The problem:
Please transcribe the line with "Lemma lower_lowercase (s" and the lines after it through the end of the listing below, keeping both ends and nothing more.

Record extracts:
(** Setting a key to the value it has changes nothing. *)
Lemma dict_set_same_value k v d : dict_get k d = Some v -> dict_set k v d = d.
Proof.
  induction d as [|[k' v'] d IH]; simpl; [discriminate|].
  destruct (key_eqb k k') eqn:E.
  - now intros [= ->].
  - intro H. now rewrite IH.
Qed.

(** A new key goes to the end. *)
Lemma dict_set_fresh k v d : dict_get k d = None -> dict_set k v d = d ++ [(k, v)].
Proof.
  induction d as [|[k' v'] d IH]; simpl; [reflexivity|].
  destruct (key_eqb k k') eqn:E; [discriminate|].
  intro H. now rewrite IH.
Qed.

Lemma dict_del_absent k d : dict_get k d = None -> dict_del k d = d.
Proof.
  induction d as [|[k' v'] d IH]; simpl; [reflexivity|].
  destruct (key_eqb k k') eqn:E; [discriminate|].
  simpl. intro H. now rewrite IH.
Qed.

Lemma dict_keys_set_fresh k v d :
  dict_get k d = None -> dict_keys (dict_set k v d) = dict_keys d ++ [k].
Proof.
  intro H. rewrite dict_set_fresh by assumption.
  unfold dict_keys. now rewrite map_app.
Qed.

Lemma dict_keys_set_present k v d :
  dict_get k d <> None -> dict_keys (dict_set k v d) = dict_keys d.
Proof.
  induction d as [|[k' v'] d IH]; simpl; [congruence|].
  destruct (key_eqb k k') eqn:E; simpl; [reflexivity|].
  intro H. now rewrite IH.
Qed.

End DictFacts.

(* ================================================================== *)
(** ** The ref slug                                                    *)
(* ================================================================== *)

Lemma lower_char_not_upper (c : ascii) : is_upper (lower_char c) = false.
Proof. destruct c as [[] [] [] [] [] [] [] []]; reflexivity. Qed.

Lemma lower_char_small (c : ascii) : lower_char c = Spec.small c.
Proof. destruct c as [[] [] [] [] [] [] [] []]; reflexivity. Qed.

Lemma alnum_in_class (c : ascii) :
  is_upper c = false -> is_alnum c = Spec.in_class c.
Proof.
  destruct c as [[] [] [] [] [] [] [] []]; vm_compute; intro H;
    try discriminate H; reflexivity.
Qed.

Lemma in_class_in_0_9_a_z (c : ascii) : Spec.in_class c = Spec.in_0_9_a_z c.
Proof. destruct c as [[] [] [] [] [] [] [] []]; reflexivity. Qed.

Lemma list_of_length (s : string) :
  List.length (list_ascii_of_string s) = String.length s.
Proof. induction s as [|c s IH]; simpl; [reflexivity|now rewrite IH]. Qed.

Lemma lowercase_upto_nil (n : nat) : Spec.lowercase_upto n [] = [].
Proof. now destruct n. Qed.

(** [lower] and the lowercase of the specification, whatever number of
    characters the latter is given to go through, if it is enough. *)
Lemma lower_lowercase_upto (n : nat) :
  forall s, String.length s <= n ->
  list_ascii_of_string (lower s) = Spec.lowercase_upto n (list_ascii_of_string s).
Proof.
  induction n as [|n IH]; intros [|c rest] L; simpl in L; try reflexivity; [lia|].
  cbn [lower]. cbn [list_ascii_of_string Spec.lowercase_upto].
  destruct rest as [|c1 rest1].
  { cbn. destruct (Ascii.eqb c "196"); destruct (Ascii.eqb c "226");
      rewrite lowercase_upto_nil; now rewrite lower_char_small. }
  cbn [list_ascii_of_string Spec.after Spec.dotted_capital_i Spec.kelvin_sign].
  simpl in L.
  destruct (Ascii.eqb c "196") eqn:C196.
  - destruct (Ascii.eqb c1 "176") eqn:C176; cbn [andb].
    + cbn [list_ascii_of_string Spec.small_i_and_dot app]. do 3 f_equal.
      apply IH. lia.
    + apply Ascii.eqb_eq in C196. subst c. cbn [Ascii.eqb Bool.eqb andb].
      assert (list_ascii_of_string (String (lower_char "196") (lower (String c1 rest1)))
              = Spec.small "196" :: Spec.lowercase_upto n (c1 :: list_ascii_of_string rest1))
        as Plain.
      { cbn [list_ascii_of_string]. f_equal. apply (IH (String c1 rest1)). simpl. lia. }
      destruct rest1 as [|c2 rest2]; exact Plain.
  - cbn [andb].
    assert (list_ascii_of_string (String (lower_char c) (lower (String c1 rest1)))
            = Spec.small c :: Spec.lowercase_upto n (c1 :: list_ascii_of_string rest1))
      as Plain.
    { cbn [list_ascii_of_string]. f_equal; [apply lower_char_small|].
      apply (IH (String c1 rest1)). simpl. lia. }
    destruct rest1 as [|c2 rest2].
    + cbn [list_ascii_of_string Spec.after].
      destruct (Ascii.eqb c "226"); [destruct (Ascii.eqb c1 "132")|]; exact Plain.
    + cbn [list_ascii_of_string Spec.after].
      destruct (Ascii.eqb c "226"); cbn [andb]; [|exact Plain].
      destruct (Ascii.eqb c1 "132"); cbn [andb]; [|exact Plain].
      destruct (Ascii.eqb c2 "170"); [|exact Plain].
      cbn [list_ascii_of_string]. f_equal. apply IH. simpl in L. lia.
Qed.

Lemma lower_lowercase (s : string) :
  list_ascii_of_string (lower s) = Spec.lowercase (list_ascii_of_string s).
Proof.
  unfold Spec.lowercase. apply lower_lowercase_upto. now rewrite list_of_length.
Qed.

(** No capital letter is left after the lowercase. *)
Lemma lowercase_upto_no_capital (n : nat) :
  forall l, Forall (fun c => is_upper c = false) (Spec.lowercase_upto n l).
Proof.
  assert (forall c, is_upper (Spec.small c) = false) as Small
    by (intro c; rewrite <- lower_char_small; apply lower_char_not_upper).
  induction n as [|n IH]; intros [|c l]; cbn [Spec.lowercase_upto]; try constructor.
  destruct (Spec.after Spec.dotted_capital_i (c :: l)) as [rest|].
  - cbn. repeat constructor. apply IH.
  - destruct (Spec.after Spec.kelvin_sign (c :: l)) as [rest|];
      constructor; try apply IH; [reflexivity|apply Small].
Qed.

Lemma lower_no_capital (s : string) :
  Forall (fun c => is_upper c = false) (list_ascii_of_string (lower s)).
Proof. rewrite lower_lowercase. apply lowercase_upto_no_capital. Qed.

Task result:
Lemma lower_lowercase (s : string) :
  list_ascii_of_string (lower s) = Spec.lowercase (list_ascii_of_string s).
Proof.
  unfold Spec.lowercase. apply lower_lowercase_upto. now rewrite list_of_length.
Qed.

(** No capital letter is left after the lowercase. *)
Lemma lowercase_upto_no_capital (n : nat) :
  forall l, Forall (fun c => is_upper c = false) (Spec.lowercase_upto n l).
Proof.
  assert (forall c, is_upper (Spec.small c) = false) as Small
    by (intro c; rewrite <- lower_char_small; apply lower_char_not_upper).
  induction n as [|n IH]; intros [|c l]; cbn [Spec.lowercase_upto]; try constructor.
  destruct (Spec.after Spec.dotted_capital_i (c :: l)) as [rest|].
  - cbn. repeat constructor. apply IH.
  - destruct (Spec.after Spec.kelvin_sign (c :: l)) as [rest|];
      constructor; try apply IH; [reflexivity|apply Small].
Qed.

Lemma lower_no_capital (s : string) :
  Forall (fun c => is_upper c = false) (list_ascii_of_string (lower s)).
Proof. rewrite lower_lowercase. apply lowercase_upto_no_capital. Qed.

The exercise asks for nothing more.